Go back to Tino Hammid's picture for a moment. What do you see? The first thing you notice is that many of the pearls are highly variegated with colors that run a wide gamut of purples, pinks, oranges, golds, yellows, and whites. Some of the purples are dusky, others silvery. No pearl has a uniform body color. Next you notice the pearls have very textured surfaces, some with soft hammerings, and others with striations.

When I first saw this strand during Lois Berger's annual pearl walk at this year's Tucson show, I was struck by their intense iridescent play of color and their high, almost metallic luster. Berger, who has been leading pearl walks at Tucson for at least a decade, took me aside and told me that in her opinion Voll's pearls were of extraordinary beauty and unlike any that she had seen before from China. I only wish photographs could capture the very animate and vibrant appearance of these pearls.

Although reminiscent of classic Japanese lake pearls, China's latest in-body freshwaters offer greater size. "These pearls are all 14 to 15mm," Voll notes. "Japanese freshwater pearls were rarely larger than 12mm." Strack adds that she has seen some of these pearls as large as 20mm.

But even with norms of 14mm, China's new in-body freshwater pearls send a warning shot across the bow of every Australian pearl frigate. "The Chinese are not out to produce the kind of pearls that please me," Voll says. "They are out to produce round, smooth pearls that compete with South Seas production." So far, harvests of such pearls are a lofty dream. But Voll expects the Chinese to continue at full throttle to reach this still-distant goal.
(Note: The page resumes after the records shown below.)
(** X22: deployment and verification agree.  After a deployment into the
    user-scope directory that returns true, of a source tree that holds
    [clipabit.py], verification resolves the same directory, finds the
    entry point, spawns the import check, and its verdict is the status of
    that check.  (The target is taken not to lie inside the source tree.) *)
Theorem verify_after_deploy (w : World) (u s : Path) :
  user_scope_dir w = Some u ->
  system_scope_dir w = Some s ->
  fst (get_resolve_plugin_directory w) = Ret u ->
  is_prefix (plugin_source w) (u // "ClipABit") = false ->
  present (fs w (plugin_source w // "clipabit.py")) = true ->
  fst (copy_plugin_files w) = Ret true ->
  fst (get_resolve_plugin_directory (snd (copy_plugin_files w))) = Ret u /\
  present (fs (snd (copy_plugin_files w)) (u // "ClipABit/clipabit.py")) = true /\
  commands_run verify_installation (snd (copy_plugin_files w)) = [import_check_argv] /\
  fst (verify_installation (snd (copy_plugin_files w)))
    = (if spawnable w import_check_argv
       then Ret (exits_zero w import_check_argv)
       else Raise FileNotFoundError).
Proof.
  intros Hu Hs Hd Hns Hentry Hok.
  pose proof (deployed_dir_present w u Hd Hok) as Hdir.
  pose proof (deployed_tree w u Hd Hns Hok ["clipabit.py"]) as Htree.
  destruct (copy_plugin_files_only_fs w u Hd) as [f Hw].
  set (w' := snd (copy_plugin_files w)) in *.
  assert (Hu' : user_scope_dir w' = Some u) by (rewrite Hw; exact Hu).
  assert (Hs' : system_scope_dir w' = Some s) by (rewrite Hw; exact Hs).
  assert (Hd' : fst (get_resolve_plugin_directory w') = Ret u).
  { rewrite (resolve_returns w' u s Hu' Hs'). unfold resolution_rule.
    now rewrite Hdir. }
  assert (Hp : present (fs w' (u // "ClipABit/clipabit.py")) = true).
  { rewrite entry_path_split, Htree, present_set_mode. exact Hentry. }
  split; [exact Hd'|]. split; [exact Hp|].
  pose proof (verify_run w' u Hd') as Hv. rewrite Hp in Hv.
  assert (Hprocs : procs w' = procs w) by now rewrite Hw.
  rewrite Hprocs in Hv. unfold spawnable, exits_zero.
  split.
  - apply commands_run_one. rewrite Hv.
    now destruct (procs w import_check_argv).
  - rewrite Hv. now destruct (procs w import_check_argv).
Qed.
Presently, China produces nucleus-free South Sea look-alikes. However, since freshwater mussels produce nacre faster than saltwater mollusks, in-body nucleated round freshwater behemoths would have generous nacre coatings. The upshot is a spectacularly affordable alternative to South Sea pearls—with the added palette of freshwater colors. Of course, all this depends on the Chinese being able to produce in huge quantities.

For now, however, there are only in-body baroques. Nevertheless, given the sustained popularity of these shapes from South Sea farms, Voll believes that Chinese growers have a very good incentive to continue experimenting with in-body nucleation. When he tells me the price (I almost wrote "ransom") he paid for the strands he bought, I think Voll and other willing buyers among vanguard pearl dealers are reason enough for Chinese farmers to push the envelope when it comes to in-body nucleation.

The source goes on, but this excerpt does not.